## THE TASK:
All lines of the material below that include the string "EqDecision" are to be copied.

## DATA SHOWN:
=======

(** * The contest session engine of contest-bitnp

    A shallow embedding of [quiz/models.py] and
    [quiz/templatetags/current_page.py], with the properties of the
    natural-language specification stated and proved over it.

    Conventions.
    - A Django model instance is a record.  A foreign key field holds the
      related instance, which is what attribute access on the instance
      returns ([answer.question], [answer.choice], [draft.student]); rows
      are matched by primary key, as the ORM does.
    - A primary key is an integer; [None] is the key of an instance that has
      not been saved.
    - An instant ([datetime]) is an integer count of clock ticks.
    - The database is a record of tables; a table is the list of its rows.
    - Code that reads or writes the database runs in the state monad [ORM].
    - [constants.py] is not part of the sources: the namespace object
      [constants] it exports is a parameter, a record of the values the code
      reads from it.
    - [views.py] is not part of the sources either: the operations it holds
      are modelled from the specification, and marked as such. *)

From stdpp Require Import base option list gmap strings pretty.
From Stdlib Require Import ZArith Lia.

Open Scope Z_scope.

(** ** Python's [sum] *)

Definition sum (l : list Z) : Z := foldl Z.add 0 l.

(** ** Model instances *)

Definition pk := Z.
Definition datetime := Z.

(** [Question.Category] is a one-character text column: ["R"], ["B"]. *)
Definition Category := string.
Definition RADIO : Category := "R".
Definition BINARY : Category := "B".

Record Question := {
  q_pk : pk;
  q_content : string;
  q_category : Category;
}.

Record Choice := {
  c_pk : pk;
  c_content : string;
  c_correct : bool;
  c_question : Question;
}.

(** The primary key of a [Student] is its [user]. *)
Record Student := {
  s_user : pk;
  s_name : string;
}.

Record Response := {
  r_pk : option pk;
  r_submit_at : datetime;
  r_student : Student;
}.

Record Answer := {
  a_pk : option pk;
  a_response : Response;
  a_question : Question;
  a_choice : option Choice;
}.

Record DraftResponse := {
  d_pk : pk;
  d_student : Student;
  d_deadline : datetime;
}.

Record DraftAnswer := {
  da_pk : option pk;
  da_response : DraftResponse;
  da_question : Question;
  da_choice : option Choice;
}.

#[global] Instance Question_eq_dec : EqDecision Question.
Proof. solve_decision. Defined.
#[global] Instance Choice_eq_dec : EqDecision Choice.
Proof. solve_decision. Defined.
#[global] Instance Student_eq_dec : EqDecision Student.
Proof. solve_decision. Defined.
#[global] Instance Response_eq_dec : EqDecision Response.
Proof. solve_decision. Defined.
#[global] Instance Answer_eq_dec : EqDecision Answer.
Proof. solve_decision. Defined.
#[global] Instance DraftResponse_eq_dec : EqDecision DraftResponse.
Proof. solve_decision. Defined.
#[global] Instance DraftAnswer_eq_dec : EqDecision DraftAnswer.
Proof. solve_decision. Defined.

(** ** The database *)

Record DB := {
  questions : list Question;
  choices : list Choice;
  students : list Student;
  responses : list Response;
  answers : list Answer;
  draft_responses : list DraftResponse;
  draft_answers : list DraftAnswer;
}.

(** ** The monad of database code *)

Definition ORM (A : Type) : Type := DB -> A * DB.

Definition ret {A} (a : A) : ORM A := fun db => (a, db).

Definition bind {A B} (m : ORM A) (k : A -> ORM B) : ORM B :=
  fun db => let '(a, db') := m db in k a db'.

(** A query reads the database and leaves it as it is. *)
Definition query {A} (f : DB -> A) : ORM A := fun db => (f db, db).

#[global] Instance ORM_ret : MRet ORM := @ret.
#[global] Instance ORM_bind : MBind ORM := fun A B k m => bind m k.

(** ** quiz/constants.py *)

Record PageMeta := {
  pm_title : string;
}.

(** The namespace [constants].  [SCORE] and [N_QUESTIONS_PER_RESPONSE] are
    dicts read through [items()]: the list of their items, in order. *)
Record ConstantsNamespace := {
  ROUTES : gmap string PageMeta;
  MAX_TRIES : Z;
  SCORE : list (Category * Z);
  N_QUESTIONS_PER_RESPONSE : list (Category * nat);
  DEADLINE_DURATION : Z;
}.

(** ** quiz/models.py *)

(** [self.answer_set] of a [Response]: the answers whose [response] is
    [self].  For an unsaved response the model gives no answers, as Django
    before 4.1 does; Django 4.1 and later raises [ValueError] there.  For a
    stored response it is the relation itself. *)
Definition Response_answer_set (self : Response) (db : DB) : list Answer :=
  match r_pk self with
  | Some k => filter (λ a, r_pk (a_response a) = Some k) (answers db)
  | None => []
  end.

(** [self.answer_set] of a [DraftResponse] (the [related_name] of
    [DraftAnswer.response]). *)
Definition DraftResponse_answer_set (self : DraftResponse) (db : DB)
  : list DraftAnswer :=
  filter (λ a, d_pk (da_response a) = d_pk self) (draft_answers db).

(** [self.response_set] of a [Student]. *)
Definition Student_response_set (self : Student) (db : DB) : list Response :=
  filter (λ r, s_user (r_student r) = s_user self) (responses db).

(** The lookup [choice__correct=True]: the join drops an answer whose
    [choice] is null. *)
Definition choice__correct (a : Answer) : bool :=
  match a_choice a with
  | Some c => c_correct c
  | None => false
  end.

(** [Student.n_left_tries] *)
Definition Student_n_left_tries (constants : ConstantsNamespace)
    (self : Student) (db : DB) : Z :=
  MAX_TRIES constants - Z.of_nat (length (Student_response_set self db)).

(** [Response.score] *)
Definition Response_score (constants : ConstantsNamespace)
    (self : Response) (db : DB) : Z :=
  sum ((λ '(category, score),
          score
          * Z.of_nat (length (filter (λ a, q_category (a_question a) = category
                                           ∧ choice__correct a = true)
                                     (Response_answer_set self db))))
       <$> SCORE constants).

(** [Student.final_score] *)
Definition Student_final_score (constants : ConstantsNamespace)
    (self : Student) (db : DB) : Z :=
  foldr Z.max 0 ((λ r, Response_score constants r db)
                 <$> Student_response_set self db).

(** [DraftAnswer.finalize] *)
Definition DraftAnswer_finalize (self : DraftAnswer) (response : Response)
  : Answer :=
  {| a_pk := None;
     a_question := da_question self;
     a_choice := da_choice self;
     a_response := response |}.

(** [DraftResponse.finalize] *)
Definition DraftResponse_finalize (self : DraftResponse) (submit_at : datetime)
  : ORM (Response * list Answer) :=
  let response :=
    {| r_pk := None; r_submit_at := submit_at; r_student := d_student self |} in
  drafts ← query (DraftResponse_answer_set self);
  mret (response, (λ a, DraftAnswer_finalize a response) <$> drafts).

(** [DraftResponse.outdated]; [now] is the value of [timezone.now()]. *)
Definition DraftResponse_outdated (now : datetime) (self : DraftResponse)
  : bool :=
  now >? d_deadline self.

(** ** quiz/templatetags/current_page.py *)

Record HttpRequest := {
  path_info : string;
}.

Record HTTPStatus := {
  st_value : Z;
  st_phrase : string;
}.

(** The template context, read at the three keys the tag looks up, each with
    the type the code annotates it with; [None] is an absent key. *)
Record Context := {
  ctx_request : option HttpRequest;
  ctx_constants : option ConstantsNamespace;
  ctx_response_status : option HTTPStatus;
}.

=======

## ANSWER FOR THIS EXERCISE:
#[global] Instance Question_eq_dec : EqDecision Question.
#[global] Instance Choice_eq_dec : EqDecision Choice.
#[global] Instance Student_eq_dec : EqDecision Student.
#[global] Instance Response_eq_dec : EqDecision Response.
#[global] Instance Answer_eq_dec : EqDecision Answer.
#[global] Instance DraftResponse_eq_dec : EqDecision DraftResponse.
#[global] Instance DraftAnswer_eq_dec : EqDecision DraftAnswer.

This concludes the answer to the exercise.